• Exercise prompt: From the records below, copy each line in which the string "ascii" occurs.

┌────────

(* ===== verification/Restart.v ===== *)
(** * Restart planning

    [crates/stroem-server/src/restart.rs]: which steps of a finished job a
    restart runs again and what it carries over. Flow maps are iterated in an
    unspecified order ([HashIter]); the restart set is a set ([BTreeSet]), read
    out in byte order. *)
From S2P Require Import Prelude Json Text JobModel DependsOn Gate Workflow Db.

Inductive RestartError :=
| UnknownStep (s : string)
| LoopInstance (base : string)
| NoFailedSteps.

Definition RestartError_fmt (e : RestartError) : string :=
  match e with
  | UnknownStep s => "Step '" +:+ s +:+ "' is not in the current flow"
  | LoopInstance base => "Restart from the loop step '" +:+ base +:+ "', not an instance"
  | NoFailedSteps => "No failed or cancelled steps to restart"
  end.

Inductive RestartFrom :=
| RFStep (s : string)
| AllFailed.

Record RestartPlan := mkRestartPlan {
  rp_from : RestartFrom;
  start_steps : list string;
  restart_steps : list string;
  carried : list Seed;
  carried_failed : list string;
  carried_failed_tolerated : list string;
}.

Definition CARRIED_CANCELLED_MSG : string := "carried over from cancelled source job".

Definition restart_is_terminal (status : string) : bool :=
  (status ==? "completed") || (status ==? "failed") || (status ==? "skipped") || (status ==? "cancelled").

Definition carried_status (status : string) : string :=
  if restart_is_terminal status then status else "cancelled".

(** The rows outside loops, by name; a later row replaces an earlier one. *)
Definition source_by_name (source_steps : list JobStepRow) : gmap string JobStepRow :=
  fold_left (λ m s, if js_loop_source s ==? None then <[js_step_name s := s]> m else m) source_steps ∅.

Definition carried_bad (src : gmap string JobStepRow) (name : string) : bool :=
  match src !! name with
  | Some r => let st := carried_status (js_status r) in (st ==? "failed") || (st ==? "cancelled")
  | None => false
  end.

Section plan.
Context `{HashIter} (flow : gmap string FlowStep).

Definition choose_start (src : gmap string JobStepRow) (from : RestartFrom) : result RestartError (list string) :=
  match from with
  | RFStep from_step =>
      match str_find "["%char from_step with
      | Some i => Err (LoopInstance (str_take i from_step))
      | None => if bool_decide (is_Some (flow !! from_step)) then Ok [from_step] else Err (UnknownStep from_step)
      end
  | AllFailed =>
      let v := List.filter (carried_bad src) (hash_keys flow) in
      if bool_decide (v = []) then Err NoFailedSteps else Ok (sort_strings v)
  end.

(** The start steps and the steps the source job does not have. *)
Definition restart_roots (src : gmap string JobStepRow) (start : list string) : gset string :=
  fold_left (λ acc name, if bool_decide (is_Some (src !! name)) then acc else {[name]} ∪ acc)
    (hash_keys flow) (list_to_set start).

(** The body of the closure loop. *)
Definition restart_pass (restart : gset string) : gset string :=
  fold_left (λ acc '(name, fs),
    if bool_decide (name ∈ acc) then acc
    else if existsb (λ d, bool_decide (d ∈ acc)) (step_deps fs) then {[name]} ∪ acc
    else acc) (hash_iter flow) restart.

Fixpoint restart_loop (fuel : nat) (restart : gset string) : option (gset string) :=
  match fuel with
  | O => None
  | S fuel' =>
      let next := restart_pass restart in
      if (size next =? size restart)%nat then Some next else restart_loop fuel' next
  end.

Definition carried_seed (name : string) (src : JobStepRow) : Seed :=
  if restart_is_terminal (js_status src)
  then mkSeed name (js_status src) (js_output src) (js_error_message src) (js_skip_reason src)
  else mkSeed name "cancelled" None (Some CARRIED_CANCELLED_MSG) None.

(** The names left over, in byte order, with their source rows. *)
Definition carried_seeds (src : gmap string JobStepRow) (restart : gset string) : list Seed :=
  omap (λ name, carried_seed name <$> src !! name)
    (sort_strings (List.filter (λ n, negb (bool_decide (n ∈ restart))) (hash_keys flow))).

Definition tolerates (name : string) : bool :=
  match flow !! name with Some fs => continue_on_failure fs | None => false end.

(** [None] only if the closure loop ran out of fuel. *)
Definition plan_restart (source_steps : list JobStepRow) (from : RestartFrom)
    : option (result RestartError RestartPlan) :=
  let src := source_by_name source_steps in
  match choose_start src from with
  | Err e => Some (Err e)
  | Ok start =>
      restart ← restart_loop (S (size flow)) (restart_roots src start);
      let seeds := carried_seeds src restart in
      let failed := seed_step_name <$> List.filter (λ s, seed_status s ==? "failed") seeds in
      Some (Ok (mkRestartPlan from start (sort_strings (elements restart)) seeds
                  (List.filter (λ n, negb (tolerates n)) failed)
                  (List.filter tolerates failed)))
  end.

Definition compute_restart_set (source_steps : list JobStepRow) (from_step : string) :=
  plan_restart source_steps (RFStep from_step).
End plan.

└────────
┌────────

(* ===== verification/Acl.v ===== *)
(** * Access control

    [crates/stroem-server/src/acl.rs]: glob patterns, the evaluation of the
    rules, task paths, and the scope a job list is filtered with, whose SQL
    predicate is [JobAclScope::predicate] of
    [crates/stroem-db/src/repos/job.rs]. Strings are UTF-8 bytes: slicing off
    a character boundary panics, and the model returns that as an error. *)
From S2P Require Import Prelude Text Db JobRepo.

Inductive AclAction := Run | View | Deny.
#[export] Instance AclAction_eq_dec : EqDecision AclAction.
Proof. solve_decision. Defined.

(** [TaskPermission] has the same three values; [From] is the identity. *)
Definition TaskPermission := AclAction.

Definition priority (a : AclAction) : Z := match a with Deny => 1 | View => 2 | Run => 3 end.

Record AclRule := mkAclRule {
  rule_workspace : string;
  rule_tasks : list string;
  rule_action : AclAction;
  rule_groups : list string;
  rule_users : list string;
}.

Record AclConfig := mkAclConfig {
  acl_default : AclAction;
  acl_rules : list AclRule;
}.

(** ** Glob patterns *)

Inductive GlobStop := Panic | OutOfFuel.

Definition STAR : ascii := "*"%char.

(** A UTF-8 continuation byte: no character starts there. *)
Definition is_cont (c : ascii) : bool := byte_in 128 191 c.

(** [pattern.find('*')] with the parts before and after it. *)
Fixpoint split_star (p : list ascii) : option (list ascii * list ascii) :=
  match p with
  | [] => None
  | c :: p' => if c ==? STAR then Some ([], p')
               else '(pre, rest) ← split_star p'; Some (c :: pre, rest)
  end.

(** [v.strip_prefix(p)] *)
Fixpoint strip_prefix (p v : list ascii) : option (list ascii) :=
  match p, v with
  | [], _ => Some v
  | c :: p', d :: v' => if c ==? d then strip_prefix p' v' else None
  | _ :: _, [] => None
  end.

└────────

• Written response:
Definition STAR : ascii := "*"%char.
Definition is_cont (c : ascii) : bool := byte_in 128 191 c.
Fixpoint split_star (p : list ascii) : option (list ascii * list ascii) :=
Fixpoint strip_prefix (p v : list ascii) : option (list ascii) :=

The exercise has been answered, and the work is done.